На два часа я получил пьесу «Прощание в июне» и, сидя в редакции, читаю. Вампилов ждет, что я скажу. Пленительное свойство у Вампилова – он хочет знать мнение своего товарища, он доверяется на мгновение, но доверяется полно.

– Пьеса написана мастером, – говорю я Александру Вампилову. – Можно поздравить тебя.

– Не врешь? – пытливо он смотрит в глаза. – Впрочем, ты ведь никогда не врешь, опасный ты человек.

– Только странно, – говорю я.

– Что странно?

– Очищение Колесова с привкусом авторской заданности странно…

– Говори, говори!

– А я уже сказал. Привкус есть. Но пьеса совершенна.

– Ничего себе – совершенна. Нахал! В штатском!

– Да мне показалось. Что же поделаешь?

– Ну, нахал, – он качает кудрявой головой, и мне жаль, что я огорчил его.

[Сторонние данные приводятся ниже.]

(** The masked address is the base exactly when the address lies in the
    block of [2 ^ (max - p)] addresses that starts at the base. *)
Lemma masked_iff_interval (cls : family) (p a base : Z) :
  0 <= p <= _max_prefixlen cls ->
  0 <= a <= _ALL_ONES cls ->
  base mod 2 ^ (_max_prefixlen cls - p) = 0 ->
  (Z.land a (_ip_int_from_prefix cls p) = base
   <-> base <= a < base + 2 ^ (_max_prefixlen cls - p)).
Proof.
  intros Hp Ha Hb. rewrite (mask_clears_low cls p a Hp Ha).
  set (m := 2 ^ (_max_prefixlen cls - p)) in *.
  assert (Hm : 0 < m) by (apply Z.pow_pos_nonneg; lia).
  pose proof (Z.mod_pos_bound a m Hm) as Hr.
  split.
  - intro H. lia.
  - intro H.
    pose proof (Z.div_mod a m ltac:(lia)) as Ha1.
    pose proof (Z.div_mod base m ltac:(lia)) as Hb1. rewrite Hb in Hb1.
    assert (a / m = base / m) by nia. nia.
Qed.

End ipaddress_facts.

(** ** What a run writes *)

Lemma stdout_one_line (ns : Namespace) (networks : list ipaddress.Network)
    (fh : handle) (line : str) :
  stdout (line_events ns networks fh line) =
  if count ns then [] else map (emitted_text ns) (selected_lines ns networks [line]).
Proof.
  unfold line_events, selected_lines, effective_match. cbn [filter].
  destruct (selected_field ns line) as [ip_s|] eqn:E; cbn [option_map].
  - destruct (xorb (ip_matches_any ip_s networks) (invert_match ns)); cbn.
    + unfold emitted_text. rewrite E.
      destruct (count ns), (only_matching ns); reflexivity.
    + destruct (count ns); reflexivity.
  - destruct (count ns); reflexivity.
Qed.
(** * to-chinese-json: extraction, cleaning, deduplication and mapping

    A shallow embedding of the text pipeline of the repository:
    - [ASTChineseExtractor] (src/ast-chinese-extractor.js): the tree walker
      over the TypeScript syntax tree, its cleaner and its classifier;
    - the ts-morph based [extractChineseFromFile] with [isStringLiteralAsKey]
      and [isInConsoleStatement];
    - the regular-expression based [extractChineseFromFile] (src/index.js)
      with [extractChineseFromLine], [cleanChineseText], [isValidChineseText],
      [deduplicateTexts] and [generateMapping];
    - [TranslationManager.batchTranslate] and [BaiduTranslator]
      (src/translators.js);
    - [loadApiConfig] (src/index.js) and the two extraction loops of
      src/enhanced-index.js.

    A JavaScript string is its sequence of UTF-16 code units.  Every regular
    expression of the source is written as the function the engine computes
    for it; the comment in front of each one quotes the expression. *)

From Stdlib Require Import ZArith List Bool Lia String Ascii Arith.
Import ListNotations.
Open Scope Z_scope.

(* ================================================================== *)
(** ** JavaScript strings *)

Module JS.

Definition jsstring := list Z.

Definition jsstring_eq_dec : forall a b : jsstring, {a = b} + {a <> b} :=
  list_eq_dec Z.eq_dec.

Definition str_eqb (a b : jsstring) : bool :=
  if jsstring_eq_dec a b then true else false.

(** *** Source literals

    The literals of this file are written in UTF-8, as the JavaScript
    sources are; [u] turns one into the UTF-16 code units the engine sees. *)

Fixpoint utf8_points (bs : list Z) : list Z :=
  match bs with
  | [] => []
  | b0 :: r0 =>
    if b0 <? 0x80 then b0 :: utf8_points r0
    else match r0 with
    | [] => [0xFFFD]
    | b1 :: r1 =>
      if b0 <? 0xE0 then
        ((b0 - 0xC0) * 0x40 + (b1 - 0x80)) :: utf8_points r1
      else match r1 with
      | [] => [0xFFFD]
      | b2 :: r2 =>
        if b0 <? 0xF0 then
          ((b0 - 0xE0) * 0x1000 + (b1 - 0x80) * 0x40 + (b2 - 0x80))
            :: utf8_points r2
        else match r2 with
        | [] => [0xFFFD]
        | b3 :: r3 =>
          ((b0 - 0xF0) * 0x40000 + (b1 - 0x80) * 0x1000
             + (b2 - 0x80) * 0x40 + (b3 - 0x80)) :: utf8_points r3
        end
      end
    end
  end.

Definition utf16_of_point (cp : Z) : list Z :=
  if cp <? 0x10000 then [cp]
  else [0xD800 + (cp - 0x10000) / 0x400; 0xDC00 + (cp - 0x10000) mod 0x400].

Definition u (s : string) : jsstring :=
  flat_map utf16_of_point
    (utf8_points (map (fun a => Z.of_N (N_of_ascii a)) (list_ascii_of_string s))).

(** *** Code points of a string (the view of a [/u] expression) *)

Definition isHighSurrogate (c : Z) : bool := (0xD800 <=? c) && (c <=? 0xDBFF).
Definition isLowSurrogate (c : Z) : bool := (0xDC00 <=? c) && (c <=? 0xDFFF).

Дважды мы сходились, чтобы поговорить. Мои экстремистские речи не нравились ему – в них преобладало политическое направление, а он, как не раз передавали мне, надеялся, что я засяду за стол. Эта его вера нашла трогательное подтверждение в таком факте. Однажды мы из редакционных столов переносили в библиотеку всякий хлам – в связи с ремонтом, что ли? – и в столе обнаружили целое хранилище Сани. Там были блокноты, старые кирзовые сапоги, его рубашка. В этом собрании на глаза попалась вырезка из районной газеты – то был мой давний рассказ «Кочевник». Позднее в журнале «Юность» я рассказал о человеке, послужившем прототипом кочевника.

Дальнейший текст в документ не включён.